Something similar happened to me and T two years ago. Like you, I was picking up for a couple of weeks that something wasn't right. I walked in to my session and she said 'happy birthday'. I knew somehow that she was about to break me, and I told her it wasn't my birthday- didn't want to give her that extra power somehow. In that hour, she told me that everything she had done with me had been a mistake. She had been 'too available' to me. She had self-disclosed too much. She had been too flexible in her use of email. On reflection, she 'realised' that these actions on her part had made me idealize the relationship with her and led to me experiencing intense feelings towards her. She was going to be Different from Now On. Indeed, I was right in what I'd picked up- she'd already started. It was terribly painful. The only time I have ever left the room before the end of the session. I sat for hours on the stairs because I was afraid of what I would do if I moved. I remember my partner and T standing over me impatiently on the stairs. It
was my birthday.
The most awful part was that she downplayed what had happened, and couldn't understand why I was so devastated.

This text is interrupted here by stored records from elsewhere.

(* ===== verification/TaskService.v ===== *)
(** * The task service ([session/task_service.py])

    The command handlers of the API: each loads the Session (from its last snapshot
    and the events after it), runs a command of the aggregate, appends the events it
    queued under the caller's expected version, and saves a new snapshot.

    A handler reads first and writes last, so it is a [..._prepare] function of the
    store (the aggregate with its queued events, and the answer) followed by
    [commit].  The admission controller, the approval view and the notifier are the
    ports of the source: functions given to the service.  [time.perf_counter] and
    the log line of [create_task] are left out. *)

From S2P Require Import Prelude PyValue DateTime Digest Contracts Session.
From S2P Require Import Approval Collaboration RuntimeBudget SkillExecution EventStore TaskProjection.
From S2P Require Import Relay.
Local Open Scope Z_scope.

(** ** [contracts/runtime_options.py] *)

Record ReadRefreshGrant := mkGrant {
  gr_capability_id : string;
  gr_max_calls : Z;
  gr_min_interval_seconds : Z;
  gr_duration_seconds : Z;
}.

Section refresh.
Context `{PydanticInt}.

Definition invalid_grant {A} : res A := Raise PyValidationError "ReadRefreshGrant".

(** An [int] field with its default and its bounds. *)
Definition bounded_int (dflt lo hi : Z) (v : option json) : res Z :=
  match v with
  | None => Ok dflt
  | Some v =>
      match lax_int v with
      | Some z => if (lo <=? z) && (z <=? hi) then Ok z else invalid_grant
      | None => invalid_grant
      end
  end.

Definition grant_validate (g : payload) : res ReadRefreshGrant :=
  if negb (forallb (λ k, str_in k ["capability_id"; "max_calls"; "min_interval_seconds";
              "duration_seconds"]) (dkeys g))
  then invalid_grant else
  capability ← match dget "capability_id" g with
               | Some (JStr s) =>
                   let n := Z.of_nat (String.length s) in
                   if (1 <=? n) && (n <=? 512) then Ok s else invalid_grant
               | _ => invalid_grant
               end;
  max_calls ← bounded_int 2 2 10 (dget "max_calls" g);
  interval ← bounded_int 5 1 300 (dget "min_interval_seconds" g);
  duration ← bounded_int 60 1 1800 (dget "duration_seconds" g);
  Ok (mkGrant capability max_calls interval duration).

(** [snapshot], at the clock reading [now]. *)
Definition grant_snapshot (now : Z) (g : ReadRefreshGrant) : payload :=
  [("capability_id", JStr (gr_capability_id g)); ("max_calls", JInt (gr_max_calls g));
   ("min_interval_seconds", JInt (gr_min_interval_seconds g));
   ("expires_at", JStr (isoformat (now + gr_duration_seconds g * 1000000)))].
End refresh.

(** ** Ports and configuration *)

(** [govern_budget] is looked up with [getattr]: a controller may lack it. *)
Record AdmissionController := mkAdmissionController {
  adm_admit : string → CommandContext → res unit;
  adm_govern_budget : option (string → CommandContext → payload → res payload);
}.

Record ApprovalViewReader := mkApprovalReader {
  avr_get : string → string → option ApprovalRecord;
  avr_list_due : Z → Z → list ApprovalRecord;
}.

(** [record_human_response] of the notifier: record, decision, feedback, actor. *)
Notation HumanApprovalNotifier := (ApprovalRecord → string → option string → string → res unit).

Record TaskServiceConfig := mkService {
  svc_admission : AdmissionController;
  svc_approvals : option ApprovalViewReader;
  svc_notifier : option HumanApprovalNotifier;
  svc_runtime_budget : option payload;
}.

(** [dict(runtime_budget) if runtime_budget else None] *)
Definition service_budget (runtime_budget : option payload) : option payload :=
  match runtime_budget with Some (_ :: _) => runtime_budget | _ => None end.

(** A value that is text or [None], as the event store's [run_id]. *)
Definition run_text (v : json) : option string := match v with JStr s => Some s | _ => None end.

Section service.
Context `{PydanticInt} {P : Type} `{ProjectionWriter P}.
Context (svc : TaskServiceConfig).

(** ** Loading and committing *)

Definition load_session (s : EventStore) (tenant_id session_id : string) : res SessionAggregate :=
  match get_snapshot s tenant_id session_id with
  | Some snapshot =>
      session ← from_snapshot (sn_state snapshot) (sn_aggregate_version snapshot);
      replay (load s tenant_id session_id (sn_aggregate_version snapshot + 1) None None) session
  | None =>
      match load s tenant_id session_id 1 None None with
      | [] => Raise NotFoundError ("Session not found: " +:+ session_id)
      | events => from_events events
      end
  end.

Definition after_append (session : SessionAggregate) (result : AppendResult) (st : EventStore * P)
    : EventStore * P * res unit :=
  if apr_deduplicated result then (st, Ok tt) else
  let session := match last (apr_events result) with
                 | Some e => session <| sa_version := ev_aggregate_version e |>
                 | None => session
                 end in
  match snapshot_state session with
  | Raise c m => (st, Raise c m)
  | Ok state =>
      let s := save_snapshot st.1 (mkSnapshot (sa_tenant_id session) (sa_session_id session)
                 (sa_version session) 1 state) in
      ((relay_once 100 (s, st.2)).1, Ok tt)
  end.

(** What a handler has computed when it reaches its [append]. *)
Record Prepared := mkPrepared {
  pr_session : SessionAggregate;
  pr_run_id : option string;
  pr_response : payload;
}.

(** The [append] and [_after_append] that end every command handler. *)
Definition commit (su : Supply) (cx : CommandContext) (p : Prepared) (st : EventStore * P)
    : EventStore * P * res AppendResult :=
  let '(events, session) := release_pending_events (pr_session p) in
  match append su (sa_root_session_id session) (sa_session_id session) (pr_run_id p) cx events
          (pr_response p) st.1 with
  | (s, Raise c m) => (s, st.2, Raise c m)
  | (s, Ok result) =>
      match after_append session result (s, st.2) with
      | (st, Raise c m) => (st, Raise c m)
      | (st, Ok _) => (st, Ok result)
      end
  end.

Definition run_prepared (su : Supply) (cx : CommandContext) (prepared : res Prepared)
    (st : EventStore * P) : EventStore * P * res payload :=
  match prepared with
  | Raise c m => (st, Raise c m)
  | Ok p =>
      match commit su cx p st with
      | (st, Ok result) => (st, Ok (apr_command_result result))
      | (st, Raise c m) => (st, Raise c m)
      end
  end.

(** A handler that answered from what it read, or has something to append. *)
Definition run_reading (su : Supply) (cx : CommandContext) (r : res (payload + Prepared))
    (st : EventStore * P) : EventStore * P * res payload :=
  match r with
  | Raise c m => (st, Raise c m)
  | Ok (inl answer) => (st, Ok answer)
  | Ok (inr p) => run_prepared su cx (Ok p) st
  end.

(** [{k: v for k, v in result.items() if k != "_request_fingerprint"}] *)
Definition public_result (r : payload) : payload :=
  filter (λ kv, kv.1 ≠ "_request_fingerprint") r.

Definition publicly (r : EventStore * P * res payload) : EventStore * P * res payload :=
  (r.1, public_result <$> r.2).

(** ** Budgets and refresh grants *)

Definition govern_runtime_budget (goal : string) (cx : CommandContext) : res (option payload) :=
  let runtime_budget := service_budget (svc_runtime_budget svc) in
  match adm_govern_budget (svc_admission svc) with
  | None => _ ← adm_admit (svc_admission svc) goal cx; Ok runtime_budget
  | Some govern => governed ← govern goal cx (default [] runtime_budget); Ok (Some governed)
  end.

I wrote her a letter addressing each of the things she felt she had done 'wrong'. I cited her own emails and texts back to her, month by month, showing how she had led me to trust her that the intense contact and feelings were 'part of the process'. I pointed out that either she had been wrong in everything she had done up till now, or she was wrong now- either way, it was natural that I would be terribly upset.

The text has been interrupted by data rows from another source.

(* ===== verification/RunnableFeed.v ===== *)
(** * The runnable feed ([control/runnable_feed.py])

    The consumer that turns the [control] records of the outbox into entries of the
    run queue: a run that a user requested is queued from its record alone, anything
    else is derived from the Session's events; the Children of a root are derived
    from the task graph, and a waiting Coordinator is woken when what it waits for is
    over.  A record is acknowledged by a background task once it has been handled;
    the pending acknowledgements are part of the state.  Log lines and the polling
    wait of [claim_outbox] are left out. *)

From Stdlib Require Import SpecFloat.
From S2P Require Import Prelude PyValue DateTime Contracts Session Collaboration.
From S2P Require Import RuntimeBudget SkillExecution EventStore ControlStore.
Local Open Scope Z_scope.

Definition COLLABORATION_CONTROL_EVENTS : list string :=
  ["run.requested"; "dependency.changed"; "child.result_published"; "review.completed";
   "run.failed"; "run.cancelled"].
Definition APPROVAL_RESUME_EVENTS : list string :=
  ["approval.approved"; "approval.rejected"; "approval.expired"; "approval.cancelled"].

(** [projection/collaboration/projector.py] *)
Definition COLLABORATION_EVENTS : list string :=
  ["session.created"; "child.created"; "dependency.changed"; "child.delegated"; "session.handed_off";
   "run.requested"; "run.started"; "child.result_published"; "review.completed"; "join.completed";
   "run.completed"; "run.failed"; "run.cancelled"].

(** ** Deriving what is runnable *)

Definition default_budget : ControlStore.RuntimeBudget := mkRuntimeBudget 48 8192 None "1".

(** The budget a payload configures, if it is a dict. *)
Definition configured_budget (dflt : ControlStore.RuntimeBudget) (v : json) : res ControlStore.RuntimeBudget :=
  match v with
  | JObj configured =>
      steps ← py_int (pgetd "max_steps" (JInt 48) configured);
      tokens ← py_int (pgetd "max_output_tokens" (JInt 8192) configured);
      cost ← (if is_none (pgetn "max_cost" configured) then Ok None
              else Some <$> py_float (pgetn "max_cost" configured));
      Ok (mkRuntimeBudget steps tokens cost (py_str (pgetd "policy_version" (JStr "1") configured)))
  | _ => Ok dflt
  end.

(** [f"{tenant_id}:{session_id}:{run_id}"] *)
Definition task_id_of (tenant_id session_id run_id : string) : string :=
  tenant_id +:+ ":" +:+ session_id +:+ ":" +:+ run_id.

(** [[str(item) for item in v if item]] *)
Definition truthy_strs (v : json) : res (list string) :=
  l ← py_iter v; Ok (map py_str (filter (λ x, truthy x = true) l)).

Definition permissions_profile (names : list string) : payload := [("tool_permissions", jstrs names)].

Definition derive_from_record (e : CanonicalEvent) : res (option RunnableItem) :=
  let p := ev_payload e in
  if negb (String.eqb (ev_type e) "run.requested") then Ok None
  else if negb (String.eqb (actor_type (ev_actor e)) "user") then Ok None
  else
  let run_id := pgetn "run_id" p in
  if is_none run_id then Ok None else
  let role := py_str (pgetd "role" (JStr "root") p) in
  budget ← configured_budget default_budget (pgetn "budget" p);
  skill_names ← truthy_strs (pgetd "skill_names" (JArr []) p);
  Ok (Some (mkRunnable (task_id_of (ev_tenant_id e) (ev_session_id e) (py_str run_id)) (ev_tenant_id e)
    (ev_root_session_id e) (ev_session_id e) (py_str run_id) (ev_aggregate_version e) 0 (ev_tenant_id e)
    role (match skill_names with [] => [] | _ => permissions_profile skill_names end) None budget
    (Some (actor_id (ev_actor e))) (optional_str (pgetn "dept_id" p)))).

(** [dict(item) for item in v if isinstance(item, dict)] *)
Definition dict_items (l : list json) : list json := filter (λ v, is_dict v = true) l.

Definition child_resource_profile (p : payload) : res payload :=
  let metadata := match pgetn "metadata" p with JObj m => m | _ => [] end in
  permissions ← py_iter (pgetd "tool_permissions" (JArr []) p);
  Ok ([("tool_permissions", jstrs (map py_str permissions))]
      ++ (match pgetd "required_capabilities" (JArr []) metadata with
          | JArr l => [("required_capabilities", JArr (dict_items l))]
          | _ => []
          end)
      ++ (match pgetd "required_skills" (JArr []) metadata with
          | JArr (_ :: _ as l) => [("required_skills", JArr (dict_items l))]
          | _ => []
          end)).

Definition owner_user_id (events : list CanonicalEvent) : option string :=
  match list_find (λ e, ev_type e = "session.created" ∧ actor_type (ev_actor e) = "user") events with
  | Some (_, e) => Some (actor_id (ev_actor e))
  | None => None
  end.

Definition owner_dept_id (events : list CanonicalEvent) : option string :=
  match list_find (λ e, ev_type e = "session.created") events with
  | Some (_, e) => optional_str (pgetn "dept_id" (ev_payload e))
  | None => None
  end.

(** The variables of the loop of [_derive]. *)
Record Derivation := mkDerivation {
  dv_role : string;
  dv_dependencies : list json;
  dv_run_id : option string;
  dv_budget : ControlStore.RuntimeBudget;
  dv_profile : payload;
  dv_terminal_runs : list string;
}.
#[global] Instance Derivation_eta : Eta Derivation := λ d,
  mkDerivation (dv_role d) (dv_dependencies d) (dv_run_id d) (dv_budget d) (dv_profile d)
    (dv_terminal_runs d).

Definition derivation0 : Derivation := mkDerivation "root" [] None default_budget [] [].

Definition derive_created (e : CanonicalEvent) (d : Derivation) : res Derivation :=
  let p := ev_payload e in
  let role := py_str (pgetd "role" (JStr (dv_role d)) p) in
  dependencies ← py_iter (pgetd "dependency_ids" (JArr (dv_dependencies d)) p);
  profile ← (if String.eqb (ev_type e) "child.created" then child_resource_profile p
             else if truthy (pgetn "skill_names" p)
             then names ← truthy_strs (pgetd "skill_names" (JArr []) p); Ok (permissions_profile names)
             else Ok (dv_profile d));
  budget ← configured_budget (dv_budget d) (pgetn "budget" p);
  Ok (d <| dv_role := role |> <| dv_dependencies := dependencies |> <| dv_profile := profile |>
        <| dv_budget := budget |>).

Definition derive_step (d : Derivation) (e : CanonicalEvent) : res Derivation :=
  let p := ev_payload e in
  if str_in (ev_type e) ["session.created"; "child.created"] then derive_created e d
  else if String.eqb (ev_type e) "dependency.changed" then
    deps ← py_iter (pgetd "dependency_ids" (JArr []) p);
    Ok (d <| dv_dependencies := deps |>)
  else if str_in (ev_type e) ["run.requested"; "session.resumed"] then
    run_id ← pget "run_id" p;
    budget ← configured_budget (dv_budget d) (pgetn "budget" p);
    Ok (d <| dv_run_id := Some (py_str run_id) |> <| dv_budget := budget |>)
  else if str_in (ev_type e) RUN_TERMINAL_EVENTS then
    Ok match ev_run_id e with
       | Some r => d <| dv_terminal_runs := r :: dv_terminal_runs d |>
       | None => d
       end
  else Ok d.

Definition derive (events : list CanonicalEvent) (source_version : Z) : res (option RunnableItem) :=
  match last events with
  | None => Ok None
  | Some latest =>
      d ← foldM derive_step events derivation0;
      let recovering := negb (bool_decide (pending_skill_invocations events (dv_run_id d) = [])) in
      match dv_run_id d with
      | None => Ok None
      | Some run_id =>
          if str_in run_id (dv_terminal_runs d) && negb recovering
             || negb (bool_decide (dv_dependencies d = [])) && negb recovering
          then Ok None
          else Ok (Some (mkRunnable (task_id_of (ev_tenant_id latest) (ev_session_id latest) run_id)
            (ev_tenant_id latest) (ev_root_session_id latest) (ev_session_id latest) run_id source_version 0
            (ev_tenant_id latest) (dv_role d) (dv_profile d) None (dv_budget d)
            (owner_user_id events) (owner_dept_id events)))
      end
  end.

I honestly thought it was the end. I sent her the letter. At the last minute, I went to my next scheduled session, because something in me
still couldn't stay away from her. At that session, I came to the decision that I wanted to change therapists. She said I would have to put the request in writing. I left so distressed that I bought razor blades, but then returned to T's building as I felt safer there. I sat in the toilets and wrote the letter. I still remember the lime green felt tip pen- it was all I had. As time went on, I realised I was unable to get home safely, and contacted T. By the time she got back to me, she realised that I was now locked in the building (I had assumed the door would always open from the inside). T was on the other side of the city with a young baby and didn't drive. Her husband- the last person in the world I'd ever wanted to have dealings with- had to come to let me out and put me in a taxi. Even thinking of it now fills me with horror.
The next day, I apologised. I understood the enormity of what T had done- as a teenager in a psychiatric hospital I made false allegations of sexual abuse against most of the adult males in my life. T had sent her husband into a dark building at night with someone who she knew had done this. T said it didn't matter at all, she knew it had been a mistake, it would never have occurred to her to think otherwise (none of this attention seeking manipulation dialogue that many therapists are more comfortable with). She said she hadn't even thought about it leaving her husband (and therefore her family) vulnerable- she trusted me.
That was the day that I knew I would go back. T had thought the best of me, so I would think the best of her. It was a deliberate decision. It didn't make it easy- I was wary for many months. We didn't talk about what had happened. I didn't really know the score. We just went forward- but it made it
possible. We only really addressed what had happened on her daughter's birthday six months later, when I realised that I couldn't bear the thought of T giving her daughter a happy birthday when what she had given me was pain pain pain. I
had to ask T what on earth had happened. She said that she had been following her instincts in terms of treating me, then particular events had made her anxious, and as a result she had tried to revert to more rigidly theoretically adherent practice. She had soon realised this was a mistake and had tried hard to repair it.
I'm sorry this is so very long. And all about me. It felt important to tell you that T and I have been where you and your T are, and come back from there. But if it hadn't been for a random occurrence (getting locked in her building) I don't think we would have done. It was only our continued contact that gave us a chance to really see and hear the other person. I wrote her a letter. T said about that letter- 'I did know there was a lot of validity in what you subsequently wrote to me and reading what you wrote upset me a lot because I knew it was valid and that I had hurt you without meaning to'... 'Your letter crystalised the realisation that it had been a mistake and also reminded me of previous situations when a similar thing had happened when working with one or two people in the past'. It was the same for me, in that getting locked in brought out the side of T that I needed to see and be reminded of, so that I could reframe what had happened from that perspective.
How can you and your T see and hear each other from here?